Each line from the one containing "- apply Hch. destruct (edit" through the last line of the records below is to be repeated as written, with nothing added.
+---+
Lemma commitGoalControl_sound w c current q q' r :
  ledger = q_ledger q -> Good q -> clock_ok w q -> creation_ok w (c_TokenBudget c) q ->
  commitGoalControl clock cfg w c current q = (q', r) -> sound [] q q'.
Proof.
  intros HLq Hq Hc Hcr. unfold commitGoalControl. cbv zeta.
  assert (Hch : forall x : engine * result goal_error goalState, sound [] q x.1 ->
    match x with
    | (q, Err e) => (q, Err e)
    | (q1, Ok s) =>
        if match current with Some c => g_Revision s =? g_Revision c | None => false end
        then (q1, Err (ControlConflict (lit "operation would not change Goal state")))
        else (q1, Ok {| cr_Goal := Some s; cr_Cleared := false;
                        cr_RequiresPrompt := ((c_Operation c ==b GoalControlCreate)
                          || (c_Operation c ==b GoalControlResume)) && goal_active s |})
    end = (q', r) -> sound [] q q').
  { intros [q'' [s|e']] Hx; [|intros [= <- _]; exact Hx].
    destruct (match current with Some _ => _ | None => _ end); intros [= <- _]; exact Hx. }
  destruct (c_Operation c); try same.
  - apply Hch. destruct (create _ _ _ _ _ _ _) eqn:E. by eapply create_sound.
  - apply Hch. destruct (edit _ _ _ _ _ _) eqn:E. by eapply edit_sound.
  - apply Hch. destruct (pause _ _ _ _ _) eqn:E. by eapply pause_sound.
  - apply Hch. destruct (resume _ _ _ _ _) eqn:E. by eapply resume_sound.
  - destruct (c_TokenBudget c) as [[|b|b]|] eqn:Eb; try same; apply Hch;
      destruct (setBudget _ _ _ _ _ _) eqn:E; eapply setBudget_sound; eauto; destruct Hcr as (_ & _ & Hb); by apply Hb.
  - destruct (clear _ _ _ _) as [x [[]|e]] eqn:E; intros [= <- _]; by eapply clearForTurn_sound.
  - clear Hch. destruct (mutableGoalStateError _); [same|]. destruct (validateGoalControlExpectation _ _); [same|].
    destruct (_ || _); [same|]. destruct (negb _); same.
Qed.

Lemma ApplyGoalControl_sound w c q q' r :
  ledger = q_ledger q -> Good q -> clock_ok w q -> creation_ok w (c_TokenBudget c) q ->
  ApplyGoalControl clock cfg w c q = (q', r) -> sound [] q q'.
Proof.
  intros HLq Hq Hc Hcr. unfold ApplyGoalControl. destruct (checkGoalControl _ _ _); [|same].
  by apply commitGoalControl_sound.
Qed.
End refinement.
+---+
■ **EXERCISE RESPONSE**:
  - apply Hch. destruct (edit _ _ _ _ _ _) eqn:E. by eapply edit_sound.
  - apply Hch. destruct (pause _ _ _ _ _) eqn:E. by eapply pause_sound.
  - apply Hch. destruct (resume _ _ _ _ _) eqn:E. by eapply resume_sound.
  - destruct (c_TokenBudget c) as [[|b|b]|] eqn:Eb; try same; apply Hch;
      destruct (setBudget _ _ _ _ _ _) eqn:E; eapply setBudget_sound; eauto; destruct Hcr as (_ & _ & Hb); by apply Hb.
  - destruct (clear _ _ _ _) as [x [[]|e]] eqn:E; intros [= <- _]; by eapply clearForTurn_sound.
  - clear Hch. destruct (mutableGoalStateError _); [same|]. destruct (validateGoalControlExpectation _ _); [same|].
    destruct (_ || _); [same|]. destruct (negb _); same.
Qed.

Lemma ApplyGoalControl_sound w c q q' r :
  ledger = q_ledger q -> Good q -> clock_ok w q -> creation_ok w (c_TokenBudget c) q ->
  ApplyGoalControl clock cfg w c q = (q', r) -> sound [] q q'.
Proof.
  intros HLq Hq Hc Hcr. unfold ApplyGoalControl. destruct (checkGoalControl _ _ _); [|same].
  by apply commitGoalControl_sound.
Qed.
End refinement.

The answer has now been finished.